Problem description:
When a line in the entries contains the word "never", copy that line in full.

Stored items
(* ===== verification/Spinlock.v ===== *)
(** The kernel's spin locks, kern/spinlock.c, on any number of processors, and
    the clock of kern/time.c. *)

From S2P Require Import Prelude Kernel.

(** ** The lock *)

(** [struct spinlock]; a processor is its number, a null [cpu] is [None]. *)
Record spinlock : Type := mkSpinlock {
  locked : Z;
  lk_cpu : option Z;
  pcs : list Z;
}.

(** The saved program counters of the call chain from [rbp]; [rd] reads a word of
    kernel memory. *)
Fixpoint get_caller_pcs_loop (n : nat) (rd : Z -> Z) (rbp : Z) : list Z :=
  match n with
  | O => []
  | S n' =>
      if (rbp =? 0) || (rbp <? ULIM) then replicate n 0
      else rd (rbp + 8) :: get_caller_pcs_loop n' rd (rd rbp)
  end.
Definition get_caller_pcs (rd : Z -> Z) (rbp : Z) : list Z := get_caller_pcs_loop 10 rd rbp.

Definition spin_initlock : spinlock := mkSpinlock 0 None (replicate 10 0).

(** ** Processors

    Where a processor is. Every access to the lock is a step of its own, since
    another processor may run between any two of them. *)
Inductive pc : Type :=
| Idle                 (* not in the kernel *)
| LockHolding1         (* spin_lock: holding() reads lock->locked *)
| LockHolding2         (* spin_lock: holding() reads lock->cpu *)
| LockXchg             (* spin_lock: the loop on xchg *)
| LockSetCpu           (* spin_lock: lk->cpu = thiscpu *)
| LockSetPcs           (* spin_lock: get_caller_pcs(lk->pcs) *)
| Critical             (* after spin_lock returned *)
| UnlockHolding1       (* spin_unlock: holding() reads lock->locked *)
| UnlockHolding2       (* spin_unlock: holding() reads lock->cpu *)
| UnlockClearPcs       (* spin_unlock: lk->pcs[0] = 0 *)
| UnlockClearCpu       (* spin_unlock: lk->cpu = 0 *)
| UnlockXchg           (* spin_unlock: xchg(&lk->locked, 0) *)
| Panicked.

Record lockst : Type := mkLockst {
  lk : spinlock;
  cpus : Z -> pc;
}.

Definition goto (c : Z) (p : pc) (s : lockst) : lockst :=
  mkLockst (lk s) (fun c' => if decide (c = c') then p else cpus s c').
Definition set_lk (k : spinlock) (s : lockst) : lockst := mkLockst k (cpus s).

Section Locks.
(** The frame pointer of each processor and its stack memory. *)
Context (rbp : Z -> Z) (stack : Z -> Z -> Z).

(** One step of processor [c] in [spin_lock]. *)
Definition spin_lock_step (c : Z) (s : lockst) : lockst :=
  let k := lk s in
  match cpus s c with
  | LockHolding1 => goto c (if nz (locked k) then LockHolding2 else LockXchg) s
  | LockHolding2 => goto c (if decide (lk_cpu k = Some c) then Panicked else LockXchg) s
  | LockXchg => goto c (if nz (locked k) then LockXchg else LockSetCpu) (set_lk (mkSpinlock 1 (lk_cpu k) (pcs k)) s)
  | LockSetCpu => goto c LockSetPcs (set_lk (mkSpinlock (locked k) (Some c) (pcs k)) s)
  | LockSetPcs => goto c Critical (set_lk (mkSpinlock (locked k) (lk_cpu k) (get_caller_pcs (stack c) (rbp c))) s)
  | _ => s
  end.

(** One step of processor [c] in [spin_unlock]. *)
Definition spin_unlock_step (c : Z) (s : lockst) : lockst :=
  let k := lk s in
  match cpus s c with
  | UnlockHolding1 => goto c (if nz (locked k) then UnlockHolding2 else Panicked) s
  | UnlockHolding2 => goto c (if decide (lk_cpu k = Some c) then UnlockClearPcs else Panicked) s
  | UnlockClearPcs => goto c UnlockClearCpu (set_lk (mkSpinlock (locked k) (lk_cpu k) (<[0%nat := 0]> (pcs k))) s)
  | UnlockClearCpu => goto c UnlockXchg (set_lk (mkSpinlock (locked k) None (pcs k)) s)
  | UnlockXchg => goto c Idle (set_lk (mkSpinlock 0 (lk_cpu k) (pcs k)) s)
  | _ => s
  end.

(** A step of the machine: a processor enters [spin_lock] from outside the
    kernel, leaves its critical section through [spin_unlock], or makes a step
    of one of them. *)
Inductive step : lockst -> lockst -> Prop :=
| StepEnter c s : cpus s c = Idle -> step s (goto c LockHolding1 s)
| StepLeave c s : cpus s c = Critical -> step s (goto c UnlockHolding1 s)
| StepLock c s : step s (spin_lock_step c s)
| StepUnlock c s : step s (spin_unlock_step c s).

(** All processors outside the kernel, the lock initialised. *)
Definition lock_init : lockst := mkLockst spin_initlock (fun _ => Idle).

(** ** The invariant *)

(** The processor has won the lock and not yet given it back. *)
Definition owns (p : pc) : bool :=
  match p with
  | LockSetCpu | LockSetPcs | Critical | UnlockHolding1 | UnlockHolding2
  | UnlockClearPcs | UnlockClearCpu | UnlockXchg => true
  | _ => false
  end.

(** The processor is recorded as the owner. *)
Definition recorded (p : pc) : bool :=
  match p with
  | LockSetPcs | Critical | UnlockHolding1 | UnlockHolding2 | UnlockClearPcs | UnlockClearCpu => true
  | _ => false
  end.

Record lock_inv (s : lockst) : Prop := {
  li_free : locked (lk s) = 0 -> forall c, owns (cpus s c) = false;
  li_held : locked (lk s) <> 0 -> exists c, owns (cpus s c) = true;
  li_one : forall c c', owns (cpus s c) = true -> owns (cpus s c') = true -> c = c';
  li_cpu : forall c, lk_cpu (lk s) = Some c <-> recorded (cpus s c) = true;
  li_ok : forall c, cpus s c <> Panicked;
}.

Lemma recorded_owns p : recorded p = true -> owns p = true.
Proof. by destruct p. Qed.

Lemma lock_inv_init : lock_inv lock_init.
Proof. by split. Qed.

(** A step of processor [c] that stays on the same side of the lock. *)
Lemma lock_inv_move c s s' p :
  lock_inv s -> cpus s' = cpus (goto c p s) -> locked (lk s') = locked (lk s) -> lk_cpu (lk s') = lk_cpu (lk s) ->
  owns p = owns (cpus s c) -> recorded p = recorded (cpus s c) -> p <> Panicked -> lock_inv s'.
Proof.
  intros [I1 I2 I3 I4 I5] Hc Hl Hk Ho Hr Hp.
  assert (forall c', owns (cpus s' c') = owns (cpus s c')) as Ho'.
  { intros c'. rewrite Hc. cbn. by case_decide; subst. }
  assert (forall c', recorded (cpus s' c') = recorded (cpus s c')) as Hr'.
  { intros c'. rewrite Hc. cbn. by case_decide; subst. }
  split.
  - rewrite Hl. intros H c'. rewrite Ho'. auto.
  - rewrite Hl. intros H. destruct (I2 H) as [c' H']. exists c'. by rewrite Ho'.
  - intros a b. rewrite !Ho'. apply I3.
  - intros c'. by rewrite Hk, Hr'.
  - intros c'. rewrite Hc. cbn. by case_decide.
Qed.

(** A step that changes who owns the lock or who is recorded. *)
Lemma lock_inv_change c s s' p :
  lock_inv s -> cpus s' = cpus (goto c p s) -> p <> Panicked ->
  (forall c', c' <> c -> owns (cpus s c') = false) ->
  (locked (lk s') <> 0 <-> owns p = true) -> lk_cpu (lk s') = (if recorded p then Some c else None) -> lock_inv s'.
Proof.
  intros [_ _ _ _ I5] Hc Hp Hother Hl Hk.
  assert (forall c', cpus s' c' = if decide (c = c') then p else cpus s c') as Hat by (by rewrite Hc).
  assert (forall c', owns (cpus s' c') = true -> c' = c) as Hown.
  { intros c'. rewrite Hat. case_decide; [done|]. by rewrite Hother. }
  split.
  - intros H c'. rewrite Hat. case_decide; [|by apply Hother].
    apply not_true_is_false. intros E. by apply Hl in E.
  - intros H. exists c. rewrite Hat, decide_True by done. by apply Hl.
  - intros a b Ha Hb. by rewrite (Hown a Ha), (Hown b Hb).
  - intros c'. rewrite Hk. split.
    + destruct (recorded p) eqn:E; [|done]. intros [= <-]. by rewrite Hat, decide_True.
    + intros H. pose proof (Hown c' (recorded_owns _ H)) as ->. rewrite Hat, decide_True in H by done. by rewrite H.
  - intros c'. rewrite Hat. by case_decide.
Qed.

Lemma owner_locked s c : lock_inv s -> owns (cpus s c) = true -> locked (lk s) <> 0 /\ forall c', c' <> c -> owns (cpus s c') = false.
Proof.
  intros I Ho. split.
  - intros H0. by rewrite (li_free _ I H0) in Ho.
  - intros c' Hc. destruct (owns (cpus s c')) eqn:E; [|done]. by destruct Hc; apply (li_one _ I).
Qed.

Lemma spin_lock_step_inv c s : lock_inv s -> lock_inv (spin_lock_step c s).
Proof.
  intros I. unfold spin_lock_step. destruct (cpus s c) eqn:Hpc; try exact I.
  - unfold nz. destruct (locked (lk s) =? 0); (eapply (lock_inv_move c); [exact I|reflexivity..| | |done]; by rewrite Hpc).
  - case_decide as Hd.
    + apply (li_cpu _ I) in Hd. by rewrite Hpc in Hd.
    + eapply (lock_inv_move c); [exact I|reflexivity..| | |done]; by rewrite Hpc.
  - unfold nz. destruct (Z.eqb_spec (locked (lk s)) 0) as [H0|H0]; cbn [negb].
    + eapply (lock_inv_change c); [exact I|reflexivity|done|intros c' _; by apply (li_free _ I)|done|].
      cbn. destruct (lk_cpu (lk s)) as [c'|] eqn:Ek; [|done].
      apply (li_cpu _ I) in Ek. apply recorded_owns in Ek. by rewrite (li_free _ I H0) in Ek.
    + destruct (li_held _ I H0) as [o Ho]. destruct I as [I1 I2 I3 I4 I5].
      assert (forall c', cpus (goto c LockXchg (set_lk (mkSpinlock 1 (lk_cpu (lk s)) (pcs (lk s))) s)) c' = cpus s c') as Hat.
      { intros c'. cbn. by case_decide; subst. }
      split; try done; [by exists o; rewrite Hat|..]; intros *; rewrite !Hat; eauto.
  - assert (owns (cpus s c) = true) as Ho by (by rewrite Hpc). destruct (owner_locked s c I Ho) as [Hl Hother].
    by eapply (lock_inv_change c).
  - eapply (lock_inv_move c); [exact I|reflexivity..| | |done]; by rewrite Hpc.
Qed.

Lemma spin_unlock_step_inv c s : lock_inv s -> lock_inv (spin_unlock_step c s).
Proof.
  intros I. unfold spin_unlock_step. destruct (cpus s c) eqn:Hpc; try exact I.
  all: assert (owns (cpus s c) = true) as Ho by (by rewrite Hpc); destruct (owner_locked s c I Ho) as [Hl Hother].
  - unfold nz. destruct (Z.eqb_spec (locked (lk s)) 0); [done|].
    eapply (lock_inv_move c); [exact I|reflexivity..| | |done]; by rewrite Hpc.
  - assert (lk_cpu (lk s) = Some c) as Hk by (apply (li_cpu _ I); by rewrite Hpc). rewrite decide_True by done.
    eapply (lock_inv_move c); [exact I|reflexivity..| | |done]; by rewrite Hpc.
  - eapply (lock_inv_move c); [exact I|reflexivity..| | |done]; by rewrite Hpc.
  - by eapply (lock_inv_change c).
  - eapply (lock_inv_change c); [exact I|reflexivity|done|done|done|].
    cbn. destruct (lk_cpu (lk s)) as [c'|] eqn:Ek; [|done]. apply (li_cpu _ I) in Ek.
    rewrite <- (li_one _ I c c' Ho (recorded_owns _ Ek)), Hpc in Ek. done.
Qed.

Lemma step_inv s s' : step s s' -> lock_inv s -> lock_inv s'.
Proof.
  intros Hs I. destruct Hs as [c s H|c s H|c s|c s].
  - eapply (lock_inv_move c); [exact I|reflexivity..| | |done]; by rewrite H.
  - eapply (lock_inv_move c); [exact I|reflexivity..| | |done]; by rewrite H.
  - by apply spin_lock_step_inv.
  - by apply spin_unlock_step_inv.
Qed.

(** C32: on any number of processors, under every interleaving of the individual
    accesses to the lock, at most one processor is in its critical section;
    neither of the two debugging panics is ever reached by processors that
    pair [spin_lock] with [spin_unlock]; and the lock is never left held by
    no one: when it is held some processor is between winning and releasing
    it, and when it is free the next [xchg] of any waiting processor wins. *)
Theorem spinlock_mutual_exclusion s :
  rtc step lock_init s ->
  (forall c c', cpus s c = Critical -> cpus s c' = Critical -> c = c') /\
  (forall c, cpus s c <> Panicked) /\
  (locked (lk s) <> 0 -> exists c, owns (cpus s c) = true) /\
  (forall c, locked (lk s) = 0 -> cpus s c = LockXchg -> owns (cpus (spin_lock_step c s) c) = true).
Proof using All.
  intros Hr. assert (lock_inv s) as I.
  { pose proof lock_inv_init as I0. induction Hr as [|x y z Hxy Hyz IH]; [done|]. by eapply IH, step_inv. }
  split_ands.
  - intros c c' H H'. apply (li_one _ I); [by rewrite H|by rewrite H'].
  - apply (li_ok _ I).
  - apply (li_held _ I).
  - intros c H0 Hc. unfold spin_lock_step. rewrite Hc, H0. cbn. by rewrite decide_True.
Qed.
End Locks.

(** Processor 0 in its critical section while processor 1 spins. *)
Lemma spinlock_mutual_exclusion_witness :
  let step_lock := spin_lock_step (fun _ => 0) (fun _ _ => 0) in
  let s := step_lock 1 (step_lock 0 (step_lock 0 (step_lock 1 (step_lock 0 (step_lock 0
             (goto 1 LockHolding1 (goto 0 LockHolding1 lock_init))))))) in
  cpus s 0 = Critical /\ cpus s 1 = LockXchg /\
  (forall c c', cpus s c = Critical -> cpus s c' = Critical -> c = c') /\
  (forall c, cpus s c <> Panicked) /\
  (locked (lk s) <> 0 -> exists c, owns (cpus s c) = true) /\
  (forall c, locked (lk s) = 0 -> cpus s c = LockXchg -> owns (cpus (step_lock c s) c) = true).
Proof.
  intros step_lock s. split; [reflexivity|]. split; [reflexivity|].
  apply (spinlock_mutual_exclusion (fun _ => 0) (fun _ _ => 0) s).
  eapply rtc_l; [apply (StepEnter _ _ 0); reflexivity|]. eapply rtc_l; [apply (StepEnter _ _ 1); reflexivity|].
  do 2 (eapply rtc_l; [apply (StepLock _ _ 0)|]). eapply rtc_l; [apply (StepLock _ _ 1)|].
  do 2 (eapply rtc_l; [apply (StepLock _ _ 0)|]). eapply rtc_l; [apply (StepLock _ _ 1)|].
  apply rtc_refl.
Defined.

(** ** The clock *)

(** [time_init], [time_tick], [time_msec] on the 32-bit tick counter; [None] is
    the panic. *)
Definition time_init : Z := 0.
Definition time_tick (ticks : Z) : option Z :=
  let ticks := u32 (ticks + 1) in
  if u32 (ticks * 10) <? ticks then None else Some ticks.
Definition time_msec (ticks : Z) : Z := u32 (ticks * 10).

Fixpoint time_ticks (n : nat) (t : Z) : option Z :=
  match n with O => Some t | S n' => match time_tick t with Some t' => time_ticks n' t' | None => None end end.

Lemma time_tick_small t :
  0 <= t -> (t + 1) * 10 < 2 ^ 32 -> time_tick t = Some (t + 1).
Proof.
  intros H0 H. unfold time_tick. rewrite (u32_small (t + 1)), u32_small by lia.
  by destruct (Z.ltb_spec ((t + 1) * 10) (t + 1)); [lia|].
Qed.

(** The clock never gives a wrong time: after [n] interrupts either the
    milliseconds are exactly [10 * n], or the kernel has panicked, which it
    does exactly when [10 * n] no longer fits 32 bits. *)
Lemma time_msec_exact n :
  match time_ticks n time_init with
  | Some t => time_msec t = 10 * Z.of_nat n /\ 10 * Z.of_nat n < 2 ^ 32
  | None => 2 ^ 32 <= 10 * Z.of_nat n
  end.
Proof.
  assert (forall m t, 0 <= t -> t * 10 < 2 ^ 32 ->
    time_ticks m t = if (t + Z.of_nat m) * 10 <? 2 ^ 32 then Some (t + Z.of_nat m) else None) as Hgen.
  { induction m as [|m IH]; intros t H0 Ht.
    - cbn [time_ticks]. replace (t + Z.of_nat 0) with t by lia. by destruct (Z.ltb_spec (t * 10) (2 ^ 32)); [|lia].
    - cbn [time_ticks]. destruct (Z.lt_ge_cases ((t + 1) * 10) (2 ^ 32)) as [Hs|Hs].
      + rewrite time_tick_small, IH by lia. replace (t + 1 + Z.of_nat m) with (t + Z.of_nat (S m)) by lia. reflexivity.
      + assert (t = 429496729) as -> by lia. change (time_tick 429496729) with (@None Z).
        by destruct (Z.ltb_spec ((429496729 + Z.of_nat (S m)) * 10) (2 ^ 32)); [lia|]. }
  unfold time_init. rewrite (Hgen n 0 (Z.le_refl 0) eq_refl), Z.add_0_l.
  destruct (Z.ltb_spec (Z.of_nat n * 10) (2 ^ 32)) as [H|H]; [|lia].
  unfold time_msec. rewrite u32_small by lia. lia.
Qed.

Task solution:
    pair [spin_lock] with [spin_unlock]; and the lock is never left held by
(** The clock never gives a wrong time: after [n] interrupts either the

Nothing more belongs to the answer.